━━━━━ DATA SHOWN

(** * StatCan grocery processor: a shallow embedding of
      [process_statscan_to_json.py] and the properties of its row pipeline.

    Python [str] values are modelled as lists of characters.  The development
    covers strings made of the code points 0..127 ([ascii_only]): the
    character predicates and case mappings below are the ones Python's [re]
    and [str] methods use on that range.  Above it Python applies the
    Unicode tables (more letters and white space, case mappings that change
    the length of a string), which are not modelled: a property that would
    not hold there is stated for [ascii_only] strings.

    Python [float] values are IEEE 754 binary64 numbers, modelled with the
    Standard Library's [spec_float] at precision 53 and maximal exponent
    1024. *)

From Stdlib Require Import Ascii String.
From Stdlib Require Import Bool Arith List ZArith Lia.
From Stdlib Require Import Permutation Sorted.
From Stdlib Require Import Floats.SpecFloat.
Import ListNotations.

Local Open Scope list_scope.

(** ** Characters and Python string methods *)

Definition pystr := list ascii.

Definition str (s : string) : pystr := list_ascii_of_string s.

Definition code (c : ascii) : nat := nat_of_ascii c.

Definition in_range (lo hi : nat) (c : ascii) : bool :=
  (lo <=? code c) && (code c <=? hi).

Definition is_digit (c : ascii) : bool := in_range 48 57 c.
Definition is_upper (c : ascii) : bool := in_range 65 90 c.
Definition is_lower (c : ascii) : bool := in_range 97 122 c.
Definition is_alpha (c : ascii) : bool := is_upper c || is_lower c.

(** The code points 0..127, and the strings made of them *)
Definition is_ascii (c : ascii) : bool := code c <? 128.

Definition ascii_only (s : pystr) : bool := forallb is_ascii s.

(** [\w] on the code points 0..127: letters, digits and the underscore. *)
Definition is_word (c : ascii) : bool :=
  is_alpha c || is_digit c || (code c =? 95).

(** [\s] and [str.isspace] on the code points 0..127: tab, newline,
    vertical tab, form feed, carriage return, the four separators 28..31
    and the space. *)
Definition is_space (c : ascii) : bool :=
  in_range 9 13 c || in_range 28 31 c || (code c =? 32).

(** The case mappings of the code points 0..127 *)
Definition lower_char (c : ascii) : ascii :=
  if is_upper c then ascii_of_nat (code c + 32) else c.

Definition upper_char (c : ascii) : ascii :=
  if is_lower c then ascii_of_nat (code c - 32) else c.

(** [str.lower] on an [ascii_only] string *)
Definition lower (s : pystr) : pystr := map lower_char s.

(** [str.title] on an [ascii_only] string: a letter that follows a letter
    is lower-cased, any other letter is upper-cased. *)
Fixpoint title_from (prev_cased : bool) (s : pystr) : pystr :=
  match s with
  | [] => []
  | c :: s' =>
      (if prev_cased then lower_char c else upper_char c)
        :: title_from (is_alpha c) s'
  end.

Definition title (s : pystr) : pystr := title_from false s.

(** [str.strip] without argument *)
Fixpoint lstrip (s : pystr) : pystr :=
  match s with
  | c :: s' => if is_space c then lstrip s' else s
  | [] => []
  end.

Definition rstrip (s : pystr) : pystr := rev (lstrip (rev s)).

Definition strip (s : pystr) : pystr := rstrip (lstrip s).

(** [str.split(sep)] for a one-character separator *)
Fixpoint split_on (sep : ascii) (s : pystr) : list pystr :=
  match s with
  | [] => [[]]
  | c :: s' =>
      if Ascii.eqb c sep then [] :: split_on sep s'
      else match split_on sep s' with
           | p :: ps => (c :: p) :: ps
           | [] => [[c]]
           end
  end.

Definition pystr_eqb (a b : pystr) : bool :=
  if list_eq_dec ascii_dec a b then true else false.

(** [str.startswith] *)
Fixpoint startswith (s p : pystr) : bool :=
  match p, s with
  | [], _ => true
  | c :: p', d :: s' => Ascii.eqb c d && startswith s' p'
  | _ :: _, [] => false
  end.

━━━━━━━━━━

■ **EXERCISE REQUIREMENTS**:
Would you return every line of the data above exactly?

■ **ANSWER**:
(** * StatCan grocery processor: a shallow embedding of
      [process_statscan_to_json.py] and the properties of its row pipeline.

    Python [str] values are modelled as lists of characters.  The development
    covers strings made of the code points 0..127 ([ascii_only]): the
    character predicates and case mappings below are the ones Python's [re]
    and [str] methods use on that range.  Above it Python applies the
    Unicode tables (more letters and white space, case mappings that change
    the length of a string), which are not modelled: a property that would
    not hold there is stated for [ascii_only] strings.

    Python [float] values are IEEE 754 binary64 numbers, modelled with the
    Standard Library's [spec_float] at precision 53 and maximal exponent
    1024. *)

From Stdlib Require Import Ascii String.
From Stdlib Require Import Bool Arith List ZArith Lia.
From Stdlib Require Import Permutation Sorted.
From Stdlib Require Import Floats.SpecFloat.
Import ListNotations.

Local Open Scope list_scope.

(** ** Characters and Python string methods *)

Definition pystr := list ascii.

Definition str (s : string) : pystr := list_ascii_of_string s.

Definition code (c : ascii) : nat := nat_of_ascii c.

Definition in_range (lo hi : nat) (c : ascii) : bool :=
  (lo <=? code c) && (code c <=? hi).

Definition is_digit (c : ascii) : bool := in_range 48 57 c.
Definition is_upper (c : ascii) : bool := in_range 65 90 c.
Definition is_lower (c : ascii) : bool := in_range 97 122 c.
Definition is_alpha (c : ascii) : bool := is_upper c || is_lower c.

(** The code points 0..127, and the strings made of them *)
Definition is_ascii (c : ascii) : bool := code c <? 128.

Definition ascii_only (s : pystr) : bool := forallb is_ascii s.

(** [\w] on the code points 0..127: letters, digits and the underscore. *)
Definition is_word (c : ascii) : bool :=
  is_alpha c || is_digit c || (code c =? 95).

(** [\s] and [str.isspace] on the code points 0..127: tab, newline,
    vertical tab, form feed, carriage return, the four separators 28..31
    and the space. *)
Definition is_space (c : ascii) : bool :=
  in_range 9 13 c || in_range 28 31 c || (code c =? 32).

(** The case mappings of the code points 0..127 *)
Definition lower_char (c : ascii) : ascii :=
  if is_upper c then ascii_of_nat (code c + 32) else c.

Definition upper_char (c : ascii) : ascii :=
  if is_lower c then ascii_of_nat (code c - 32) else c.

(** [str.lower] on an [ascii_only] string *)
Definition lower (s : pystr) : pystr := map lower_char s.

(** [str.title] on an [ascii_only] string: a letter that follows a letter
    is lower-cased, any other letter is upper-cased. *)
Fixpoint title_from (prev_cased : bool) (s : pystr) : pystr :=
  match s with
  | [] => []
  | c :: s' =>
      (if prev_cased then lower_char c else upper_char c)
        :: title_from (is_alpha c) s'
  end.

Definition title (s : pystr) : pystr := title_from false s.

(** [str.strip] without argument *)
Fixpoint lstrip (s : pystr) : pystr :=
  match s with
  | c :: s' => if is_space c then lstrip s' else s
  | [] => []
  end.

Definition rstrip (s : pystr) : pystr := rev (lstrip (rev s)).

Definition strip (s : pystr) : pystr := rstrip (lstrip s).

(** [str.split(sep)] for a one-character separator *)
Fixpoint split_on (sep : ascii) (s : pystr) : list pystr :=
  match s with
  | [] => [[]]
  | c :: s' =>
      if Ascii.eqb c sep then [] :: split_on sep s'
      else match split_on sep s' with
           | p :: ps => (c :: p) :: ps
           | [] => [[c]]
           end
  end.

Definition pystr_eqb (a b : pystr) : bool :=
  if list_eq_dec ascii_dec a b then true else false.

(** [str.startswith] *)
Fixpoint startswith (s p : pystr) : bool :=
  match p, s with
  | [], _ => true
  | c :: p', d :: s' => Ascii.eqb c d && startswith s' p'
  | _ :: _, [] => false
  end.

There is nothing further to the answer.